In this contribution, we introduce a methodology that selects EOR materials for specific reservoir conditions by using Artificial Intelligence (AI) methods. We investigate the consistency of the screening results with the results obtained by state-of-the-art techniques that are used to identify EOR methods only, i.e., without EOR material specificity.
Our method correlates physical and chemical representations of injection fluids, including EOR materials, with reservoir-specific information on lithology, porosity, permeability, as well as oil, water and salt conditions. We have used machine learning on the combined data set in order to provide recommendation for EOR cocktail for injection fluids. Reservoir specific data input on rock, oil, and water conditions available in well logs is transformed by the AI model into a reservoir-specific recommendation of EOR candidate materials for optimized EOR effectiveness. The screening criteria are ranked based on EOR effectiveness and the similarity of key reservoir parameters at pore scale.

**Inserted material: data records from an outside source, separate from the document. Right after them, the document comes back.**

Lemma HdRel_names now draws es :
  calendar_date now → Forall calendar_date (clock_readings es) →
  HdRel earlier now (clock_readings es) →
  HdRel str_lt (generateFilename (_resource this) now draws) (enqueued this es).*1.
Proof.
  intros Hnow. induction es as [|[req now' draws'|] es IH]; simpl;
    intros Hcal Hhd; [constructor| |by apply IH].
  constructor. apply Forall_cons in Hcal as [??].
  apply generateFilename_lt; [done..|]. by inversion Hhd.
Qed.

Lemma Sorted_names es :
  Forall calendar_date (clock_readings es) → Sorted earlier (clock_readings es) →
  StronglySorted str_lt (enqueued this es).*1.
Proof.
  intros Hcal Hs. apply Sorted_StronglySorted; [apply _|].
  induction es as [|[req now draws|] es IH]; simpl in *; [constructor| |by apply IH].
  apply Forall_cons in Hcal as [??]. apply Sorted_inv in Hs as [??].
  constructor; [by apply IH|]. by apply HdRel_names.
Qed.

Lemma inv_run es hist k pass w :
  inv this hist k pass w →
  StronglySorted str_lt (hist.*1 ++ (enqueued this es).*1) →
  ∃ w' k' pass', run this es w = Fulfilled () w'
                 ∧ inv this (hist ++ enqueued this es) k' pass' w'.
Proof.
  revert hist k pass w. induction es as [|[req now draws|] es IH];
    intros hist k pass w Hinv Hs; simpl.
  - exists w, k, pass. by rewrite (right_id_L [] (++)).
  - destruct (inv_enqueue hist k pass w req now draws Hinv) as (w1 & Hrun & Hinv1).
    { apply Forall_forall. intros g Hg.
      eapply (StronglySorted_app_1_elem_of _ _ _ g); [done..|]. by left. }
    simpl in Hs. destruct (IH _ _ _ _ Hinv1) as (w' & k' & pass' & Hrun' & Hinv').
    { by rewrite fmap_app, <-(assoc_L (++)). }
    exists w', k', pass'. unfold mbind, async_bind. rewrite Hrun.
    split; [done|]. by rewrite <-(assoc_L (++)) in Hinv'.
  - destruct (inv_settle hist k pass w Hinv) as (w1 & Hrun & Hinv1 & _).
    destruct (IH _ _ _ _ Hinv1 Hs) as (w' & k' & pass' & Hrun' & Hinv').
    exists w', k', pass'. unfold mbind, async_bind. by rewrite Hrun.
Qed.

(** Enqueues while a pass is in flight leave it as it is. *)
Lemma inv_run_in_flight es hist k n w :
  Settle ∉ es → inv this hist k (Some n) w →
  StronglySorted str_lt (hist.*1 ++ (enqueued this es).*1) →
  ∃ w', run this es w = Fulfilled () w'
        ∧ inv this (hist ++ enqueued this es) k (Some n) w'.
Proof.
  revert hist w. induction es as [|[req now draws|] es IH];
    intros hist w Hes Hinv Hs; simpl.
  - exists w. by rewrite (right_id_L [] (++)).
  - destruct (inv_enqueue hist k (Some n) w req now draws Hinv)
      as (w1 & Hrun & Hinv1).
    { apply Forall_forall. intros g Hg.
      eapply (StronglySorted_app_1_elem_of _ _ _ g); [done..|]. by left. }
    assert (Settle ∉ es) as Hes' by (intros H; apply Hes; by right).
    simpl in Hs. destruct (IH _ w1 Hes' Hinv1) as (w' & Hrun' & Hinv').
    { by rewrite fmap_app, <-(assoc_L (++)). }
    exists w'. unfold mbind, async_bind. rewrite Hrun.
    split; [done|]. by rewrite <-(assoc_L (++)) in Hinv'.
  - destruct Hes. by left.
Qed.

Lemma run_app es1 es2 w :
  run this (es1 ++ es2) w = (run this es1 ;; run this es2) w.
Proof.
  revert w. induction es1 as [|e es1 IH]; intros w; [done|].
  cbn [app run]. unfold mbind, async_bind in *.
  destruct (step this e w); [apply IH|done..].
Qed.

Lemma drain_calm kept w fuel rounds :
  calm w → (kept ≠ [] → fs w !! _path this = Some Directory) →
  queue_of this (fs w) = kept.*1 →
  (∀ n v, (n, v) ∈ kept → fs w !! entry this n = Some (File (Stringified v))) →
  length kept ≤ rounds →
  ∃ w', drain this (S fuel) rounds w =
          Fulfilled ((λ nv, (entry this nv.1, nv.2)) <$> kept) w'
        ∧ queue_of this (fs w') = [] ∧ calm w'.
Proof.
  revert w rounds. induction kept as [|[a v] kept IH];
    intros w rounds Hc Hdir Hq Hfiles Hlen.
  - destruct rounds as [|rounds]; [by exists w|]. cbn [drain].
    unfold mbind, async_bind.
    destruct (directory_or_not (fs w) (_path this)).
    + rewrite peek_empty by done. by eexists.
    + rewrite peek_listing_fails by auto. by eexists.
  - destruct rounds as [|rounds]; [simpl in Hlen; lia|]. cbn [drain].
    unfold mbind at 1, async_bind at 1. simpl in Hq.
    erewrite peek_head; [|done|by apply Hdir|done|by apply Hfiles; left].
    unfold mbind at 1, async_bind at 1.
    rewrite remove_ok; [|apply Hc|]. 2:{ exists (File (Stringified v)). apply Hfiles. by left. }
    pose proof (NoDup_queue_of this (fs w)) as Hnd. rewrite Hq in Hnd.
    apply NoDup_cons in Hnd as [Ha _].
    destruct (IH (set_fs (without (entry this a) (fs w))
                    (next_tick (next_tick (next_tick w)))) rounds)
      as (w' & Hrun & ? & ?).
    + apply Hc.
    + intros _. simpl. rewrite lookup_without_path. by apply Hdir.
    + simpl. by apply queue_of_without_head in Hq.
    + intros n v' Hn. simpl.
      assert (n ∈ queue_of this (fs w)) as Hin.
      { rewrite Hq. right. apply list_elem_of_fmap. by exists (n, v'). }
      apply elem_of_queue_of in Hin as (_ & Hsl & _).
      rewrite lookup_without_entry; [apply Hfiles; by right|done|].
      intros ->. apply Ha. apply list_elem_of_fmap. by exists (n, v').
    + simpl in Hlen. lia.
    + exists w'. unfold mbind, async_bind.
      change (fs (next_tick (next_tick w))) with (fs w). rewrite Hrun.
      by split.
Qed.
End schedules.

(** Claim C1, as the code has it. Start from a queue directory without
    payload files and with no truncation pass in flight, on a device that
    rejects no call, with a resource name free of slashes and line
    terminators, and let every [enqueue] read a clock value later than the
    one before (years 0 to 9999). Then after any schedule of enqueues and
    of truncation passes being resumed, repeated [peek] and [remove]
    return the stored payloads in exactly the order of their enqueues: all
    of them, or all but the [k] oldest, and entries are missing only if more
    than [MAX_ITEMS] were enqueued. The queue is empty afterwards. *)
Theorem fifo_when_clock_advances this w es :
  resource_ok this → calm w → fresh this w → in_flight w = None →
  Forall calendar_date (clock_readings es) →
  Sorted earlier (clock_readings es) →
  ∃ w1 k,
    run this es w = Fulfilled () w1
    ∧ (k = 0 ∨ k + MAX_ITEMS ≤ length (enqueued this es))
    ∧ ∀ fuel rounds, length (enqueued this es) - k ≤ rounds →
        ∃ w2, drain this (S fuel) rounds w1 =
                Fulfilled ((λ nv, (entry this nv.1, nv.2))
                             <$> drop k (enqueued this es)) w2
              ∧ queue_of this (fs w2) = [].
Proof.
  intros Hres Hc Hfresh Hin Hcal Hs.
  destruct (inv_run this Hres es [] 0 None w) as (w1 & k & pass & Hrun & Hinv).
  { by apply inv_fresh. }
  { by apply Sorted_names. }
  simpl in Hinv. destruct Hinv as [Hc1 Hp Hd Hq Hk Hfiles _].
  exists w1, k. split_and!; [done..|]. intros fuel rounds Hrounds.
  destruct (drain_calm this (drop k (enqueued this es)) w1 fuel rounds)
    as (w2 & Hdrain & ? & _); try done.
  - intros Hne. apply Hd. intros Hnil. by rewrite Hnil, drop_nil in Hne.
  - by rewrite fmap_drop.
  - by rewrite length_drop.
  - by exists w2.
Qed.

Lemma enqueued_app this es1 es2 :
  enqueued this (es1 ++ es2) = enqueued this es1 ++ enqueued this es2.
Proof. apply omap_app. Qed.

Lemma length_enqueued this es : Settle ∉ es → length (enqueued this es) = length es.
Proof.
  induction es as [|[req now draws|] es IH]; intros Hes; [done| |].
  - simpl. rewrite IH; [done|]. intros H. apply Hes. by right.
  - destruct Hes. by left.
Qed.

Methodologically, a Naïve Bayes Classifier with 10-fold cross-validation over the full training data set classified all instances with an accuracy of up to 90%. In order to compare with the EOR method screening criteria typically used in the industry, we have created a test data set containing instances based on averaged parameter values for representing each EOR method. In this case, our method is capable of classifying the test data set with nearly 100% accuracy. Our methodology allows to produce recommendations for EOR cocktails, including concentrations of their chemical components, for specific reservoir conditions that are readily available through well logs.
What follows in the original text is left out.